Esa institución realizó un estudio en 2018 en el que estima que los precios de la insulina aumentaron alrededor de un 60% desde 2011. En 2015, por ejemplo, el país gastó más de USD 35 millones en la insulina análoga glargina, mucho más que el gasto de países como México (de menos de ocho millones) o de Chile, que ni siquiera alcanzó los cuatro millones. El Centro de Pensamiento, Medicamentos, Información y Poder estima que si los más de 35 millones de dólares en insulina glargina se hubieran destinado en 2015 a la insulina clásica, el gasto hubiera sido un 37% menor, con un ahorro de por lo menos USD 13 millones (Le puede interesar Medicamento para tratar fibrosis quística está en riesgo de desabastecimiento)
Con la regulación de los precios de los medicamentos que el Ministerio de Salud llevó a cabo en los últimos años, los valores de la insulina análoga bajaron “pero nunca al nivel de la insulina clásica, que debería ser el ideal”, explica Vaca. En 2019 los gastos de Colombia en insulina glargina, para seguir con el ejemplo, seguían siendo superiores a los de países más desarrollados como Francia, Reino Unido, España, Portugal o Noruega.
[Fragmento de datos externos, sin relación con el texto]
Lemma gets_bind_run route spec status w :
  let R := record_of route spec status in
  igets (bind_run route spec status) (λ _ w', bound R w' ∧ (bound R w → settled R w')) w.
Proof.
  intros R. assert (rec_LifecycleState R ≠ "") as Hne by apply normalize_nonempty.
  destruct route as [route|]; [|by apply gets_upsert]. cbn [bind_run]. unfold BindPlanNode.
  assert (RunBackendIndexRecordFromPlanNode (pnr_planID route) (pnr_nodeID route) spec status = R) as ->
    by by destruct route.
  gets_apply gets_bind; [apply gets_owner|]. intros [] w1 HI HG _.
  gets_apply gets_mono; [by apply gets_upsert|]. cbn. intros _ w2 _ _ [Hb Hs]. split; [done|].
  intros Hbw. apply Hs. by eapply bound_extends.
Qed.

Lemma normalize_owner r : same_owner r (NormalizeRunBackendIndexRecord r).
Proof. unfold NormalizeRunBackendIndexRecord. destruct (_ == _); by split. Qed.

(** The records of a request have the same owner. *)
Lemma record_owner route spec status1 status2 :
  rs_RunID status1 = run_RunID spec → rs_RunID status2 = run_RunID spec →
  same_owner (record_of route spec status1) (record_of route spec status2).
Proof.
  intros Hs1 Hs2. unfold record_of. rewrite Hs1, Hs2. etrans; [symmetry; apply normalize_owner|].
  etrans; [|apply normalize_owner]. by split.
Qed.

Lemma record_run route spec status :
  rs_RunID status = run_RunID spec → rec_RunID (record_of route spec status) = run_RunID spec.
Proof.
  intros Hs. unfold record_of. rewrite (so_run _ _ (normalize_owner _)). cbn. rewrite Hs. by destruct (_ == _).
Qed.

Lemma record_key route spec status : rec_IdempotencyKey (record_of route spec status) = run_IdempotencyKey spec.
Proof. unfold record_of. by rewrite (so_key _ _ (normalize_owner _)). Qed.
El problema para el sistema de salud colombiano es que los médicos están prescribiendo más la insulina análoga (91.2% de las veces) que las clásicas (18.9%), según el centro que dirige Vaca. Esto es una tendencia que asemeja la de países como Estados Unidos. “Esto no solo se justifica mediante los cambios demográficos y epidemiológicos, sino también en posible ausencia de políticas de promoción de uso racional de medicamentos eficientes y por la incidencia de la presión de la innovación sobre la prescripción de medicamentos”, señala en un análisis el Centro de Pensamiento, Medicamentos, Información y Poder
No se trata de que este tipo de insulinas no tengan cabida en el país. “Si hubiéramos logrado mantener las insulinas clásicas al precio al que están ahora y las insulinas análogas hubieran entrado como sustitutas directas de las primeras, sin ningún beneficio relevante, hubiéramos logrado evitar el aumento en el gasto público”, finaliza Vaca. La discusión, sin embargo, está lejos de cerrarse. Durante los próximos años se cumplirá, de nuevo, el tiempo límite para que caduquen las patentes sobre la insulina análoga. ¿Permitirá el mundo que un medicamento creado hace un siglo y cuya patente fue vendida por un dólar por sus creadores, siga exclusivamente en manos privadas?